Initiative Will Celebrate Stan State’s Research, Scholars
COVID-19 emptied out the buildings and grounds of Stanislaus State last March, but it didn’t halt the educational endeavors of the University community.
The work of students, faculty, staff and alumni continued and will be celebrated and shared in a new program called Next UP: Forward Thinking @ Stan State.
Next UP is a series of interactive forums, videos and articles featuring the ongoing important achievements, accomplishments and distinctive work by Stan State community members.
The program launches Friday, March 19 and will center on a timely topic: “COVID-19, Mental Health and Addiction.” The live discussion, from noon to 1 p.m., will feature faculty members Shrinidhi Subramaniam and Suzanne Whitehead and Stan State alumna Quenna Martinez, an officer with Stan State’s University Police Department.

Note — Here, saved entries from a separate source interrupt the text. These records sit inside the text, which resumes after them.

(** * The SSR screenshot test runner (src/universal-app/ssr-screenshot-test-runner.ts)

    A shallow embedding of the script that pre-renders the kitchen-sink
    application, screenshots it in a headless browser and compares the
    screenshot with a golden file, together with the properties that the
    design document states about it.

    The script talks to the outside world all the time: the Bazel runfiles
    helper, the pre-renderer, Puppeteer, the PNG codec, the pixel-diff
    package, the file system, the console and the process.  Each of these is a
    field of the record [Collab] (what the call answers) and an [Event] in the
    trace of the [World] (that the call was made); calls that can throw answer
    with a [result].  The code itself is written in a state and exception
    monad [M] over the world, with stdpp's bind notation. *)

From Stdlib Require Import ZArith List String Ascii Strings.Byte Lia.
From stdpp Require Import base option list strings gmap pretty.

Local Open Scope string_scope.
Local Open Scope list_scope.

(** ** Values *)

Abbreviation bytes := (list Byte.byte).

(** What a call that may throw answers: a value, or a JavaScript exception
    (kept as its message). *)
Inductive result (A : Type) : Type :=
| Ok (a : A)
| Throws (e : string).
Arguments Ok {A} a.
Arguments Throws {A} e.

(** The part of fast-png's decoded image that the script reads. *)
Record PNG : Type := MkPNG {
  png_width : Z;
  png_height : Z;
  png_data : bytes
}.

(** Puppeteer's viewport. *)
Record Viewport : Type := MkViewport {
  vp_width : Z;
  vp_height : Z
}.

(** [interface WebTestMetadata]: [webTestFiles: {namedFiles: {CHROMIUM?: string}}[]].
    The optional chaining at its use shows that [webTestFiles] itself may be
    missing at run time. *)
Record NamedFiles : Type := MkNamedFiles { CHROMIUM : option string }.
Record WebTestFile : Type := MkWebTestFile { namedFiles : NamedFiles }.
Record WebTestMetadata : Type := MkWebTestMetadata {
  webTestFiles : option (list WebTestFile)
}.

(** ** Collaborators

    Everything the script imports.  None of it is code of the script; every
    theorem below quantifies over an arbitrary [Collab]. *)
Record Collab : Type := MkCollab {
  (* @bazel/runfiles *)
  runfiles_resolve : option string -> result string;
  runfiles_resolveWorkspaceRelative : option string -> result string;
  (* require() of the metadata file *)
  require_metadata : string -> result WebTestMetadata;
  (* path.join on two strings *)
  path_join : string -> string -> string;
  (* import('./prerender'), its exported outputPath *)
  prerender_outputPath : result string;
  (* puppeteer-core *)
  puppeteer_launch : string -> bool -> result unit;
  default_viewport : Viewport;
  browser_newPage : result unit;
  page_goto : string -> result unit;
  body_scrollHeight : Viewport -> result Z;
  page_setViewport : Viewport -> result unit;
  page_screenshot : Viewport -> result bytes;
  browser_close : result unit;
  (* fast-png *)
  fastpng_decode : bytes -> result PNG;
  fastpng_encode : PNG -> result bytes;
  (* pixelmatch(img1, img2, output, width, height): the count and the
     output buffer as the call leaves it *)
  pixelmatch : bytes -> bytes -> bytes -> Z -> Z -> result (Z * bytes);
  (* whether writeFileSync to a path goes through *)
  fs_writable : string -> bool
}.

(** ** The world: files, the page's viewport, and what happened so far *)

(** One argument of a console call.  The diff percentage is a floating point
    quotient in the source; it is kept as the pair it is computed from. *)
Inductive LogArg : Type :=
| LStr (s : string)
| LRatio (num den : Z)
| LError (e : string).

Inductive Event : Type :=
| EvRender
| EvLaunch (executablePath : string) (headless : bool)
| EvNewPage
| EvGoto (url : string)
| EvEvaluate (at_viewport : Viewport)
| EvSetViewport (vp : Viewport)
| EvScreenshot (at_viewport : Viewport)
| EvClose
| EvReadFile (path : string)
| EvWriteFile (path : string) (data : bytes)
| EvDecode (data : bytes)
| EvEncode (image : PNG)
| EvPixelmatch (img1 img2 output : bytes) (width height : Z)
| EvConsoleInfo (args : list LogArg)
| EvConsoleError (args : list LogArg)
| EvUncaught (e : string)
| EvExit (code : Z).

Record World : Type := MkWorld {
  fs : gmap string bytes;
  page_viewport : Viewport;
  trace : list Event
}.

Definition log (e : Event) (w : World) : World :=
  MkWorld (fs w) (page_viewport w) (trace w ++ [e]).

(** ** The monad *)

(** How a computation ends: with a value, with a thrown exception, or
    because [process.exit] stopped the process. *)
Inductive Outcome (A : Type) : Type :=
| Ret (a : A)
| Raise (e : string)
| Exited (code : Z).
Arguments Ret {A} a.
Arguments Raise {A} e.
Arguments Exited {A} code.

Definition M (A : Type) : Type := World -> Outcome A * World.

#[global] Instance M_ret : MRet M := fun A a w => (Ret a, w).

#[global] Instance M_bind : MBind M := fun A B f m w =>
  match m w with
  | (Ret a, w') => f a w'
  | (Raise e, w') => (Raise e, w')
  | (Exited code, w') => (Exited code, w')
  end.

(** [p.catch(handler)] *)
Definition catch {A : Type} (m : M A) (handler : string -> M A) : M A := fun w =>
  match m w with
  | (Raise e, w') => handler e w'
  | r => r
  end.

(** A pure call that may throw. *)
Definition lift {A : Type} (r : result A) : M A := fun w =>
  match r with
  | Ok a => (Ret a, w)
  | Throws e => (Raise e, w)
  end.

(** A call to a collaborator: it is recorded, then it answers or throws. *)
Definition call {A : Type} (e : Event) (r : result A) : M A := fun w =>
  lift r (log e w).

Definition console_info (args : list LogArg) : M unit :=
  call (EvConsoleInfo args) (Ok tt).

Definition console_error (args : list LogArg) : M unit :=
  call (EvConsoleError args) (Ok tt).

Definition process_exit {A : Type} (code : Z) : M A := fun w =>
  (Exited code, log (EvExit code) w).

(** [readFileSync(path)]: throws when there is no such file. *)
Definition readFileSync (path : string) : M bytes := fun w =>
  call (EvReadFile path)
       (match fs w !! path with
        | Some b => Ok b
        | None => Throws ("ENOENT: no such file or directory, open " +:+ path)
        end) w.

(** [writeFileSync(path, data)]: replaces the whole file, or throws. *)
Definition writeFileSync (c : Collab) (path : string) (data : bytes) : M unit := fun w =>
  if fs_writable c path
  then (Ret tt, MkWorld (<[path := data]> (fs w)) (page_viewport w)
                        (trace w ++ [EvWriteFile path data]))
  else (Raise ("EACCES: permission denied, open " +:+ path),
        log (EvWriteFile path data) w).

“Next UP explores, engages and demonstrates our persistence and practical approach to solve issues and challenges affecting our local and regional communities,” said President Ellen Junn. “Many of our remarkable faculty, students, staff, administrators and alumni did not let the pandemic daunt their work and efforts.”
The series will explore a variety of topics pursued by Stan State scholars.
“I’m honored to be part of the new initiative at Stanislaus State, highlighting the innovative community-oriented research being conducted on addiction and mental health and the impact of the COVID-19 crisis,” Subramaniam said.
Dr. Shrinidhi Subramaniam
Subramaniam, an assistant professor in the Department of Psychology and Child Development, worked with graduate students Berenice Regalado and Molly DeMayo and recent Stan State graduate Lizette Perez and will present their paper, “Incentives to Promote Drug Abstinence and Treatment Engagement.”
Their work looks at the effectiveness of contingency management (CM), an intervention that uses motivational incentives to reinforce healthy behavior, and their ongoing study evaluating the effectiveness of CM to promote participation in outpatient treatment in Drug Medi-Cal patients following residential treatment for substance use disorder.
Whitehead and Martinez worked together on the paper they’ll present titled, “The Effects of the COVID-19 Pandemic on the Opioid Crisis.”
Whitehead, a licensed addiction counselor and program coordinator for Stan State’s counselor education program, has long studied the impact of opioid addiction, often with student collaborators. She worked with Martinez, who earned her master’s degree in counseling last May, to examine how the opioid crisis was compounded by COVID-19.
The research was enlightening, even for someone as invested in the subject as Whitehead.
“I learned I need to strengthen my resolve even greater to help those in need and help others understand those who are suffering,” Whitehead said.
Martinez, who said collaboration is critical in conducting research, also drew greater understanding of the addicted population through this process.
“It’s seeing the lives it touches, the sense of humanity, feeling that pain across so many lives and figuring out a way to find a path, or light, together,” she said.
Junn said she hopes the program builds a sense of optimism, suspense and excitement for things to come.
“This is not a one-off event,” Junn said. “This is going to continue because that’s what educational institutions do. We continue to keep it fresh, to keep it relevant, to keep it real. It fuels your loyalty to keep coming back and wonder what’s Next UP at Stan State. Join us and find out.”